▸ PROBLEM TO SOLVE
Would you write out, word for word, each line of the records below from the top through the one holding "if unrecoverable error"?
----- PROVIDED DATA -----
(** Modelled from the spec: the strategy resolver
    ([ErrorHandler.handleError], which the sources call but do not
    contain), section 4.2.  Under Retry an error whose [recoverable] is
    [false] is left unhandled at once (the tie-break rule); any other
    error goes to [handleRetryStrategy].  Fallback goes to
    [handleFallbackStrategy].  Ignore marks the error handled and yields
    no substitute; Escalate and UserAction leave it unhandled.  The
    statistics, the reporting hook and the tag for the presentation
    layer, which nothing below reads, are left out. *)
Definition handleError (error : JsError) (strategy : ErrorStrategy)
    (attempts : Z) : M W HandleResult :=
  match strategy with
  | RETRY =>
      if unrecoverable error
      then ret (mkResult false (Some false) JUndefined)
      else handleRetryStrategy error attempts
  | FALLBACK => ret (handleFallbackStrategy error)
  | IGNORE => ret (mkResult true None JUndefined)
  | ESCALATE | USER_ACTION => ret (mkResult false None JUndefined)
  end.

(** Modelled from the spec: the normalisation of a caught value into an
    error record, a step of the operation wrapper that the sources do
    not contain. *)
Variable normalizeError : Thrown -> JsError.

(** Modelled from the spec: the operation wrapper ([ErrorHandler.safeAsync],
    which the sources call but do not contain), section 4.3.  The
    operation is invoked; on success its result is returned; on failure
    the error is normalised and the resolver consulted with the number of
    attempts already made.  If the decision is to retry, the attempt count
    is incremented and the operation invoked again, up to [maxRetries + 1]
    attempts in total, [maxRetries] being 3 when the configuration leaves
    it out.  When the retries are exhausted, or the decision is not to
    retry, the caller's fallback value is returned if one was supplied;
    otherwise a handled error gives the resolver's substitute and an
    unhandled one is raised again.  [fuel] bounds the unfolding of the
    loop; [safeAsync] supplies enough of it. *)
Fixpoint safeAsync_loop (fuel : nat) (operation : W -> Outcome JsValue * W)
    (fallbackValue : option JsValue) (strategy : ErrorStrategy)
    (attempts : Z) : M W (option (Outcome JsValue)) :=
  match fuel with
  | O => ret None
  | S fuel' =>
      bind (invoke operation) (fun r =>
      match r with
      | Fulfilled v => ret (Some (Fulfilled v))
      | Rejected t =>
          let error := normalizeError t in
          bind (handleError error strategy attempts) (fun decision =>
          if default false (shouldRetry decision) then
            if (attempts <? default 3 (maxRetries config))%Z then
              safeAsync_loop fuel' operation fallbackValue strategy
                             (attempts + 1)
            else
              match fallbackValue with
              | Some v => ret (Some (Fulfilled v))
              | None => ret (Some (Rejected (ThrowError error)))
              end
          else
            match fallbackValue with
            | Some v => ret (Some (Fulfilled v))
            | None =>
                if handled decision
                then ret (Some (Fulfilled (result decision)))
                else ret (Some (Rejected (ThrowError error)))
            end)
      end)
  end.

Definition safeAsync (operation : W -> Outcome JsValue * W)
    (fallbackValue : option JsValue) (strategy : ErrorStrategy)
  : M W (option (Outcome JsValue)) :=
  safeAsync_loop (S (Z.to_nat (default 3 (maxRetries config))))
                 operation fallbackValue strategy 0.
End ErrorHandler.

(** The events one resolution under Retry adds to the trace when it
    decides to retry. *)
Definition retry_wait (config : ErrorHandlerConfig) (currentCount : Z)
  : list Event :=
  if num_truthy (retryDelay config)
  then [EDelay (default 0 (retryDelay config) * 2 ^ currentCount)]
  else [].

(** The exponential series [base * 2^attempt, base * 2^(attempt+1), ...],
    [n] terms of it. *)
Fixpoint backoff (base attempt : Z) (n : nat) : list Z :=
  match n with
  | O => []
  | S n' => base * 2 ^ attempt :: backoff base (attempt + 1) n'
  end.

Section RetryAsync.
Context {W T : Type}.

(** JavaScript's [String(v)] conversion and the stack the engine
    captures for an [Error] created inside [retryAsync]. *)
Variable String_ : JsValue -> string.
Variable stack_here : option string.

(** [error instanceof Error ? error : new Error(String(error))]. *)
Definition as_Error (t : Thrown) : JsError :=
  match t with
  | ThrowError e => e
  | ThrowValue v => Foreign (mkForeignErr "Error" "Error" (String_ v) stack_here)
  end.

(** The [for] loop of [retryAsync], entered at its condition with the
    current [attempt] and [lastError] ([None] while unassigned).  The
    statement after the loop, [throw lastError!], throws [undefined]
    when the loop body never ran.  [fuel] bounds the unfolding;
    [retryAsync] supplies enough of it. *)
Fixpoint retryAsync_loop (fuel : nat) (operation : W -> Outcome T * W)
    (maxRetries baseDelay attempt : Z) (lastError : option JsError)
  : M W (option (Outcome T)) :=
  match fuel with
  | O => ret None
  | S fuel' =>
      if (attempt <=? maxRetries)%Z then
        bind (invoke operation) (fun r =>
        match r with
        | Fulfilled v => ret (Some (Fulfilled v))
        | Rejected error =>
            let lastError := as_Error error in
            if (attempt =? maxRetries)%Z then
              ret (Some (Rejected (ThrowError lastError)))
            else
              let delay_ms := baseDelay * Math_pow2 attempt in
              bind (delay delay_ms) (fun _ =>
              retryAsync_loop fuel' operation maxRetries baseDelay
                              (attempt + 1) (Some lastError))
        end)
      else
        ret (Some (Rejected
               (match lastError with
                | Some e => ThrowError e
                | None => ThrowValue JUndefined
                end)))
  end.

(** [retryAsync(operation, maxRetries = 3, baseDelay = 1000)]. *)
Definition retryAsync (operation : W -> Outcome T * W)
    (maxRetries baseDelay : option Z) : M W (option (Outcome T)) :=
  let maxRetries := default 3 maxRetries in
  let baseDelay := default 1000 baseDelay in
  retryAsync_loop (S (Z.to_nat (maxRetries + 1))) operation
                  maxRetries baseDelay 0 None.
End RetryAsync.

End Handler.

(** ** The validation helper *)

Module Validation.
Import Errors.

(** What a rule returns: [true], [false], or a violation message. *)
Inductive RuleResult : Type :=
| RTrue
| RFalse
| RMessage (msg : string).

Section Validate.
(** The type of the validated value, and the value as the error record
    carries it. *)
Context {V : Type}.
Variable to_js : V -> JsValue.

Definition Rule : Type := V -> RuleResult.

(** The generic message used for a rule that returns [false]; its text
    is fixed by the helper, for a given field name. *)
Variable genericMessage : string -> string.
-----
▸ REPLY TO THE EXERCISE
(** Modelled from the spec: the strategy resolver
    ([ErrorHandler.handleError], which the sources call but do not
    contain), section 4.2.  Under Retry an error whose [recoverable] is
    [false] is left unhandled at once (the tie-break rule); any other
    error goes to [handleRetryStrategy].  Fallback goes to
    [handleFallbackStrategy].  Ignore marks the error handled and yields
    no substitute; Escalate and UserAction leave it unhandled.  The
    statistics, the reporting hook and the tag for the presentation
    layer, which nothing below reads, are left out. *)
Definition handleError (error : JsError) (strategy : ErrorStrategy)
    (attempts : Z) : M W HandleResult :=
  match strategy with
  | RETRY =>
      if unrecoverable error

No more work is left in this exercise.